Lemma anonymous_run_is_inert_witness :
  offline_step (Runs.anonymous Lab.accepting Missing)
    (fst (script Runs.everything_clicked (Runs.anonymous Lab.accepting Missing))).
Proof.
  exact (proj1 (anonymous_run_is_inert Runs.everything_clicked
                  (Runs.anonymous Lab.accepting Missing) eq_refl)).
Defined.

(** X3: a click on Logout ends the session and stops the run for a rerun
    before anything else on the page is looked at: no call is started and
    no transcript fetched even if those buttons were clicked too, and the
    next run of the script shows the login page. *)
Theorem logout_ends_the_session {P : Platform} (i : inputs) (w : world P) (user : string) :
  session_user w = Some user ->
  logout_clicked i = true ->
  snd (app_main i w) = Raise RerunException /\
  session_user (fst (app_main i w)) = None /\
  offline_step w (fst (app_main i w)) /\
  rendered (fst (app_main i w))
  = (rendered w ++ [StSidebarWrite ("Logged in as: `" ++ user ++ "`");
                    StSidebarButton "Logout"])%list /\
  forall i', script i' (fst (app_main i w)) = login i' (fst (app_main i w)).
Proof.
  intros Hu Hlo.
  assert (Hrun : app_main i w
                 = ({| log_file := log_file w;
                       session_user := None;
                       requests_sent := requests_sent w;
                       chats_sent := chats_sent w;
                       rendered := (rendered w
                                      ++ [StSidebarWrite ("Logged in as: `" ++ user ++ "`");
                                          StSidebarButton "Logout"])%list |},
                    Raise RerunException)).
  { unfold app_main. unfold bind at 1. unfold session_state_user. rewrite Hu, Hlo.
    rewrite !bind_st. unfold bind, set_session_user, raise, render. cbn.
    rewrite <- !app_assoc. reflexivity. }
  rewrite Hrun. repeat split.
Qed.

Lemma logout_ends_the_session_witness :
  snd (app_main Runs.everything_clicked (Lab.fresh Lab.accepting Missing))
  = Raise RerunException /\
  requests_sent (fst (app_main Runs.everything_clicked (Lab.fresh Lab.accepting Missing)))
  = [].
Proof.
  pose proof (logout_ends_the_session Runs.everything_clicked
                (Lab.fresh Lab.accepting Missing) "agent@gmail.com" eq_refl eq_refl)
    as [Hr [_ [[Hq _] _]]].
  split; [exact Hr | exact Hq].
Defined.

(** ** The log store, further *)

Lemma save_log_frame {P : Platform} (entry : json) (w : world P) :
  session_user (fst (save_log entry w)) = session_user w /\
  requests_sent (fst (save_log entry w)) = requests_sent w /\
  chats_sent (fst (save_log entry w)) = chats_sent w /\
  rendered (fst (save_log entry w)) = rendered w.
Proof.
  destruct (stored_entries w) as [l|] eqn:Hl.
  - rewrite (save_log_well_formed w entry l Hl). repeat split.
  - destruct (save_log_ill_formed w entry Hl) as [e He]. rewrite He. repeat split.
Qed.

(** X4: [save_log] ends normally exactly when the log file is missing or
    holds a JSON list.  On an unreadable file it raises [PermissionError],
    on a file holding JSON that is no list (a dict, a string, a number,
    null) it raises [AttributeError]; either way the file and the rest of
    the world are as before. *)
Theorem save_log_succeeds_iff_store_is_a_list {P : Platform} (entry : json) (w : world P) :
  (snd (save_log entry w) = Return tt <-> stored_entries w <> None) /\
  (log_file w = Unreadable -> save_log entry w = (w, Raise PermissionError)) /\
  (forall t j,
      log_file w = Content t -> json_loads t = Some j -> (forall l, j <> JArr l) ->
      save_log entry w = (w, Raise AttributeError)).
Proof.
  split; [|split].
  - destruct (stored_entries w) as [l|] eqn:Hl.
    + rewrite (save_log_well_formed w entry l Hl). split; [discriminate | reflexivity].
    + destruct (save_log_ill_formed w entry Hl) as [e He]. rewrite He.
      split; [discriminate | intros H; now contradiction H].
  - intros Hf. unfold save_log, bind, try_except, json_load_log. rewrite Hf. reflexivity.
  - intros t j Hf Hj Hno. unfold save_log, bind, try_except, json_load_log.
    rewrite Hf, Hj.
    destruct j; try reflexivity. exfalso. exact (Hno items eq_refl).
Qed.

Lemma save_log_succeeds_iff_store_is_a_list_witness :
  save_log Lab.entry2 (Lab.fresh Lab.offline (Content (Lab.Doc (JStr "log"))))
  = (Lab.fresh Lab.offline (Content (Lab.Doc (JStr "log"))), Raise AttributeError).
Proof.
  refine (proj2 (proj2 (save_log_succeeds_iff_store_is_a_list Lab.entry2
                          (Lab.fresh Lab.offline (Content (Lab.Doc (JStr "log"))))))
                _ (JStr "log") eq_refl eq_refl _).
  intros l. discriminate.
Defined.

(** ** Start of a call, further *)

(** The four ways a run of [start_call] can go: the request or the decoding
    of the answer raises; the gateway refuses; the answer is no object; the
    entry is handed to [save_log]. *)
Lemma start_call_cases {P : Platform} (number : string) (w : world P) :
  (exists e, start_call number w = (sent (start_request number) w, Raise e)) \/
  start_call number w
  = (render [StError "Error: Unable to start call."] (sent (start_request number) w),
     Return tt) \/
  (exists data e, start_call number w = (call_accepted number data w, Raise e)) \/
  (exists data id,
      start_call number w
      = save_log (log_entry utcnow_isoformat id number) (call_accepted number data w)).
Proof.
  remember (start_call number w) as run eqn:Hrun.
  unfold start_call in Hrun. unfold bind at 1 in Hrun. unfold requests_call in Hrun.
  fold (sent (start_request number) w) in Hrun.
  destruct (requests_send (start_request number)) as [resp|e];
    [|left; exists e; exact Hrun].
  destruct (resp_ok resp); [|right; left; exact Hrun].
  unfold bind at 1 in Hrun. unfold lift at 1 in Hrun.
  destruct (response_json (resp_body resp)) as [data|];
    [|left; eexists; exact Hrun].
  cbv beta iota delta [of_option] in Hrun. rewrite !bind_st in Hrun.
  unfold bind at 1 in Hrun. unfold lift at 1 in Hrun.
  destruct (py_get data "id" JNull) as [id|e].
  - right. right. right. exists data, id. rewrite Hrun.
    unfold call_accepted, render, sent. cbn [rendered log_file session_user
                                               requests_sent chats_sent].
    reflexivity.
  - right. right. left. exists data, e. rewrite Hrun.
    unfold call_accepted, render, sent. cbn [rendered log_file session_user
                                               requests_sent chats_sent].
    reflexivity.
Qed.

........

- [What is expected]: Set down the records again without altering a word.

- [Output for this exercise]:
Lemma anonymous_run_is_inert_witness :
  offline_step (Runs.anonymous Lab.accepting Missing)
    (fst (script Runs.everything_clicked (Runs.anonymous Lab.accepting Missing))).
Proof.
  exact (proj1 (anonymous_run_is_inert Runs.everything_clicked
                  (Runs.anonymous Lab.accepting Missing) eq_refl)).
Defined.

(** X3: a click on Logout ends the session and stops the run for a rerun
    before anything else on the page is looked at: no call is started and
    no transcript fetched even if those buttons were clicked too, and the
    next run of the script shows the login page. *)
Theorem logout_ends_the_session {P : Platform} (i : inputs) (w : world P) (user : string) :
  session_user w = Some user ->
  logout_clicked i = true ->
  snd (app_main i w) = Raise RerunException /\
  session_user (fst (app_main i w)) = None /\
  offline_step w (fst (app_main i w)) /\
  rendered (fst (app_main i w))
  = (rendered w ++ [StSidebarWrite ("Logged in as: `" ++ user ++ "`");
                    StSidebarButton "Logout"])%list /\
  forall i', script i' (fst (app_main i w)) = login i' (fst (app_main i w)).
Proof.
  intros Hu Hlo.
  assert (Hrun : app_main i w
                 = ({| log_file := log_file w;
                       session_user := None;
                       requests_sent := requests_sent w;
                       chats_sent := chats_sent w;
                       rendered := (rendered w
                                      ++ [StSidebarWrite ("Logged in as: `" ++ user ++ "`");
                                          StSidebarButton "Logout"])%list |},
                    Raise RerunException)).
  { unfold app_main. unfold bind at 1. unfold session_state_user. rewrite Hu, Hlo.
    rewrite !bind_st. unfold bind, set_session_user, raise, render. cbn.
    rewrite <- !app_assoc. reflexivity. }
  rewrite Hrun. repeat split.
Qed.

Lemma logout_ends_the_session_witness :
  snd (app_main Runs.everything_clicked (Lab.fresh Lab.accepting Missing))
  = Raise RerunException /\
  requests_sent (fst (app_main Runs.everything_clicked (Lab.fresh Lab.accepting Missing)))
  = [].
Proof.
  pose proof (logout_ends_the_session Runs.everything_clicked
                (Lab.fresh Lab.accepting Missing) "agent@gmail.com" eq_refl eq_refl)
    as [Hr [_ [[Hq _] _]]].
  split; [exact Hr | exact Hq].
Defined.

(** ** The log store, further *)

Lemma save_log_frame {P : Platform} (entry : json) (w : world P) :
  session_user (fst (save_log entry w)) = session_user w /\
  requests_sent (fst (save_log entry w)) = requests_sent w /\
  chats_sent (fst (save_log entry w)) = chats_sent w /\
  rendered (fst (save_log entry w)) = rendered w.
Proof.
  destruct (stored_entries w) as [l|] eqn:Hl.
  - rewrite (save_log_well_formed w entry l Hl). repeat split.
  - destruct (save_log_ill_formed w entry Hl) as [e He]. rewrite He. repeat split.
Qed.

(** X4: [save_log] ends normally exactly when the log file is missing or
    holds a JSON list.  On an unreadable file it raises [PermissionError],
    on a file holding JSON that is no list (a dict, a string, a number,
    null) it raises [AttributeError]; either way the file and the rest of
    the world are as before. *)
Theorem save_log_succeeds_iff_store_is_a_list {P : Platform} (entry : json) (w : world P) :
  (snd (save_log entry w) = Return tt <-> stored_entries w <> None) /\
  (log_file w = Unreadable -> save_log entry w = (w, Raise PermissionError)) /\
  (forall t j,
      log_file w = Content t -> json_loads t = Some j -> (forall l, j <> JArr l) ->
      save_log entry w = (w, Raise AttributeError)).
Proof.
  split; [|split].
  - destruct (stored_entries w) as [l|] eqn:Hl.
    + rewrite (save_log_well_formed w entry l Hl). split; [discriminate | reflexivity].
    + destruct (save_log_ill_formed w entry Hl) as [e He]. rewrite He.
      split; [discriminate | intros H; now contradiction H].
  - intros Hf. unfold save_log, bind, try_except, json_load_log. rewrite Hf. reflexivity.
  - intros t j Hf Hj Hno. unfold save_log, bind, try_except, json_load_log.
    rewrite Hf, Hj.
    destruct j; try reflexivity. exfalso. exact (Hno items eq_refl).
Qed.

Lemma save_log_succeeds_iff_store_is_a_list_witness :
  save_log Lab.entry2 (Lab.fresh Lab.offline (Content (Lab.Doc (JStr "log"))))
  = (Lab.fresh Lab.offline (Content (Lab.Doc (JStr "log"))), Raise AttributeError).
Proof.
  refine (proj2 (proj2 (save_log_succeeds_iff_store_is_a_list Lab.entry2
                          (Lab.fresh Lab.offline (Content (Lab.Doc (JStr "log"))))))
                _ (JStr "log") eq_refl eq_refl _).
  intros l. discriminate.
Defined.

(** ** Start of a call, further *)

(** The four ways a run of [start_call] can go: the request or the decoding
    of the answer raises; the gateway refuses; the answer is no object; the
    entry is handed to [save_log]. *)
Lemma start_call_cases {P : Platform} (number : string) (w : world P) :
  (exists e, start_call number w = (sent (start_request number) w, Raise e)) \/
  start_call number w
  = (render [StError "Error: Unable to start call."] (sent (start_request number) w),
     Return tt) \/
  (exists data e, start_call number w = (call_accepted number data w, Raise e)) \/
  (exists data id,
      start_call number w
      = save_log (log_entry utcnow_isoformat id number) (call_accepted number data w)).
Proof.
  remember (start_call number w) as run eqn:Hrun.
  unfold start_call in Hrun. unfold bind at 1 in Hrun. unfold requests_call in Hrun.
  fold (sent (start_request number) w) in Hrun.
  destruct (requests_send (start_request number)) as [resp|e];
    [|left; exists e; exact Hrun].
  destruct (resp_ok resp); [|right; left; exact Hrun].
  unfold bind at 1 in Hrun. unfold lift at 1 in Hrun.
  destruct (response_json (resp_body resp)) as [data|];
    [|left; eexists; exact Hrun].
  cbv beta iota delta [of_option] in Hrun. rewrite !bind_st in Hrun.
  unfold bind at 1 in Hrun. unfold lift at 1 in Hrun.
  destruct (py_get data "id" JNull) as [id|e].
  - right. right. right. exists data, id. rewrite Hrun.
    unfold call_accepted, render, sent. cbn [rendered log_file session_user
                                               requests_sent chats_sent].
    reflexivity.
  - right. right. left. exists data, e. rewrite Hrun.
    unfold call_accepted, render, sent. cbn [rendered log_file session_user
                                               requests_sent chats_sent].
    reflexivity.
Qed.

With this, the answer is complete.